Fisher will center Ottawa's second line and likely have Alex Kovalev and Milan Michalek as his wingers to begin the 2010-11 season. Last year's 53 points, including 25 goals, were both career highs for the 30-year-old center. He should be able to hit close to those numbers this year, but don't expect much more. Fisher is a rough-and-tumble player and that type of play can take its toll on the body, especially in the second half of the season. He scored 41 of his 53 points in his first 54 games last season, but only registered 12 points in his last 25 games.
Fisher will likely start the season as Ottawa's second line center and should put up between 40-50 points with 20 goals a possibility. Keep in mind that Fisher's style of play takes a toll on his body and he's always an injury concern.

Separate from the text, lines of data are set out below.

(** ** What is kept in durable storage *)

(** C6, as the code has it: the provider keeps exactly one key in durable
    storage, ['token'], holding the current token as a string (and nothing
    when there is no token); no event and no mount writes any other key.
    It never reads a profile from storage: a mounted provider has no user
    until the profile request, sent for the stored token, is answered.  The
    standalone module [auth.ts] does persist the profile: [saveUser] writes
    it under ['user'] next to ['token'], and [getCurrentUser] reads it back
    from there. *)
Theorem provider_persists_only_token :
  forall (json : JSON) (w : AuthContext.World),
    AuthContext.reachable w ->
    AuthContext.localStorage w !! "token" = Session.persisted (AuthContext.token w) /\
    (forall ev w' r k,
       AuthContext.handle ev w = Some (w', r) -> k <> "token" ->
       AuthContext.localStorage w' !! k = AuthContext.localStorage w !! k) /\
    (forall storage axios0,
       AuthContext.user (AuthContext.mount storage axios0) = None /\
       (forall k, k <> "token" ->
          AuthContext.localStorage (AuthContext.mount storage axios0) !! k = storage !! k) /\
       (forall t, storage !! "token" = Some t -> t <> "" ->
          AuthContext.pending (AuthContext.mount storage axios0)
          = [ApiAuth.GetMe (Bearer t)])) /\
    (forall r t storage,
       ApiAuth.token r = Some t -> t <> "" ->
       Auth.saveUser r storage !! "token" = Some t /\
       Auth.saveUser r storage !! "user" = Some (JSON_stringify (ApiAuth.user r)) /\
       (forall k, k <> "token" -> k <> "user" -> Auth.saveUser r storage !! k = storage !! k)).
Proof.
  intros json w Hr. split; [apply (reachable_synced w Hr)|].
  split. { intros ev w' r k H Hk. exact (storage_step ev w w' r k H Hk). }
  split.
  - intros storage axios0. split; [apply user_runEffects|]. split.
    + intros k Hk. unfold AuthContext.mount. now rewrite storage_runEffects.
    + intros t Hs Hne. now rewrite (mount_with_token storage axios0 t Hs Hne).
  - intros r t storage Ht Hne. rewrite (saveUser_with_token r t storage Ht Hne).
    split; [rewrite lookup_insert_ne by discriminate; apply lookup_insert_eq|].
    split; [apply lookup_insert_eq|].
    intros k Hk Hu. now rewrite !lookup_insert_ne by congruence.
Qed.

Lemma provider_persists_only_token_witness :
  let w := AuthContext.mount {[ "token" := "tok1" ]} None in
  AuthContext.reachable w /\
  AuthContext.localStorage w !! "token" = Session.persisted (AuthContext.token w).
Proof.
  intros w. split; [apply AuthContext.reachable_mount|].
  exact (proj1 (provider_persists_only_token UserJson.json w
                  (AuthContext.reachable_mount _ _))).
Defined.

(** C6, as stated, fails: after [saveUser] durable storage holds two keys,
    and the profile stored under ['user'] is what [getCurrentUser] returns,
    with no request to the collaborator. *)
Lemma saveUser_persists_the_profile :
  let r := ApiAuth.mkAuthResponse (Some "tok1") Sample.alice in
  let storage := Auth.saveUser (json := UserJson.json) r ∅ in
  storage !! "token" = Some "tok1" /\
  storage !! "user" = Some (UserJson.stringify Sample.alice) /\
  size storage = 2%nat /\
  Auth.getCurrentUser (json := UserJson.json) storage = Ok (Some Sample.alice).
Proof. intros r storage. vm_compute. repeat split; reflexivity. Qed.

(** ** Logging out *)

Lemma provider_logout_token (w : AuthContext.World) :
  AuthContext.localStorage (AuthContext.logout w) !! "token" = None.
Proof.
  unfold AuthContext.logout.
  destruct (render_cases (AuthContext.token w)
              (AuthContext.with_storage (delete "token")
                 (AuthContext.upd (AuthContext.setUser None)
                    (AuthContext.upd (AuthContext.setToken None) w))))
    as [[_ Hw] | [_ Hw]]; rewrite Hw.
  - simpl. apply lookup_delete_eq.
  - match goal with |- AuthContext.localStorage (AuthContext.runEffects ?w1) !! _ = _ =>
      destruct (synced_runEffects w1) as [_ Hl]; rewrite Hl end.
    rewrite token_runEffects. reflexivity.
Qed.

(** C8, as the code has it: both [logout] functions are total and, from any
    state, leave no token, no user and no persisted token, so
    [isAuthenticated()] is false.  [logout] of [auth.ts] also removes the
    stored profile and itself asks for the navigation to ['/login'].  The
    provider's [logout] asks for no navigation; its caller [handleLogout]
    navigates to ['/login'] right after it. *)
Theorem logout_clears_session :
  forall (json : JSON) (w : AuthContext.World) (b : Auth.Browser) (navigate : bool),
    (AuthContext.token (AuthContext.logout w) = None /\
     AuthContext.user (AuthContext.logout w) = None /\
     AuthContext.localStorage (AuthContext.logout w) !! "token" = None /\
     Auth.isAuthenticated (AuthContext.localStorage (AuthContext.logout w)) = false /\
     AuthContext.navigations (AuthContext.logout w) = AuthContext.navigations w) /\
    (AuthContext.token (Layout.handleLogout w) = None /\
     AuthContext.user (Layout.handleLogout w) = None /\
     AuthContext.localStorage (Layout.handleLogout w) !! "token" = None /\
     Session.sent_to_login (AuthContext.navigations (Layout.handleLogout w))) /\
    (Auth.localStorage (Auth.logout navigate b) !! "token" = None /\
     Auth.localStorage (Auth.logout navigate b) !! "user" = None /\
     Auth.isAuthenticated (Auth.localStorage (Auth.logout navigate b)) = false /\
     Auth.getCurrentUser (Auth.localStorage (Auth.logout navigate b)) = Ok None /\
     Session.sent_to_login (Auth.navigations (Auth.logout navigate b))).
Proof.
  intros json w b navigate.
  assert (Ht : AuthContext.token (AuthContext.logout w) = None)
    by (unfold AuthContext.logout; now rewrite token_render).
  assert (Hu : AuthContext.user (AuthContext.logout w) = None)
    by (unfold AuthContext.logout; now rewrite user_render).
  pose proof (provider_logout_token w) as Hl.
  split; [|split].
  - repeat split; try assumption.
    + unfold Auth.isAuthenticated, Auth.getToken. now rewrite Hl.
    + unfold AuthContext.logout. now rewrite navigations_render.
  - repeat split; try assumption.
    left. unfold Layout.handleLogout, Layout.navigate; simpl. apply last_snoc.
  - assert (Ht' : Auth.localStorage (Auth.logout navigate b) !! "token" = None).
    { destruct navigate; simpl;
        (rewrite lookup_delete_ne by discriminate); apply lookup_delete_eq. }
    assert (Hu' : Auth.localStorage (Auth.logout navigate b) !! "user" = None).
    { destruct navigate; simpl; apply lookup_delete_eq. }
    split; [exact Ht'|]. split; [exact Hu'|]. split; [|split].
    + unfold Auth.isAuthenticated, Auth.getToken. now rewrite Ht'.
    + now apply getCurrentUser_absent.
    + destruct navigate; [left | right]; simpl; apply last_snoc.
Qed.

(** C8, as stated, fails on the provider: its [logout] logs a mounted,
    authenticated session out without asking for any navigation. *)
Lemma provider_logout_does_not_navigate :
  let w := AuthContext.mount {[ "token" := "tok1" ]} None in
  AuthContext.token w = Some "tok1" /\
  AuthContext.token (AuthContext.logout w) = None /\
  AuthContext.navigations (AuthContext.logout w) = [] /\
  ~ Session.sent_to_login (AuthContext.navigations (AuthContext.logout w)).
Proof.
  intros w.
  assert (Hn : AuthContext.navigations (AuthContext.logout w) = []) by reflexivity.
  repeat split; try reflexivity.
  unfold Session.sent_to_login. rewrite Hn. simpl. intros [H | H]; discriminate.
Qed.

Don't expect gaudy numbers from one of Ottawa's grittiest players. Fisher plays an up-and-down, crash-and-bang game, which takes quite the toll on his body. While he played in 79 games last year - a career high - he's missed an average of 19.4 games a year over the past five years. If he can stay healthy for a full season, Fisher could put up between 50-60 points, and he will get time on the second power-play unit, but his history of injuries should cause some hesitation.
Fisher will once again be Ottawa's second line center and should have Daniel Alfredsson as one of his wingers. Fisher will see plenty of time on Ottawa's second power play unit and, if he stays relatively healthy, could break through the 50 point barrier for the first time. As he'll be entering unrestricted free agency at the end of this season, Fisher will have all the motivation he needs to put up strong numbers.
The 26-year old center, when healthy, is one of the most effective players on the Senators roster. If he can remain healthy this year, Fisher could put up close to 30 goals and 60 points. Expect him to see a lot of ice time killing penalties and providing an offensive boost to the third line which he'll likely center at even-strength.
Fisher won't score more than 40 points as Ottawa's checking line center. He's a good young talent but his right winger is Chris Neil. 'Nuff said.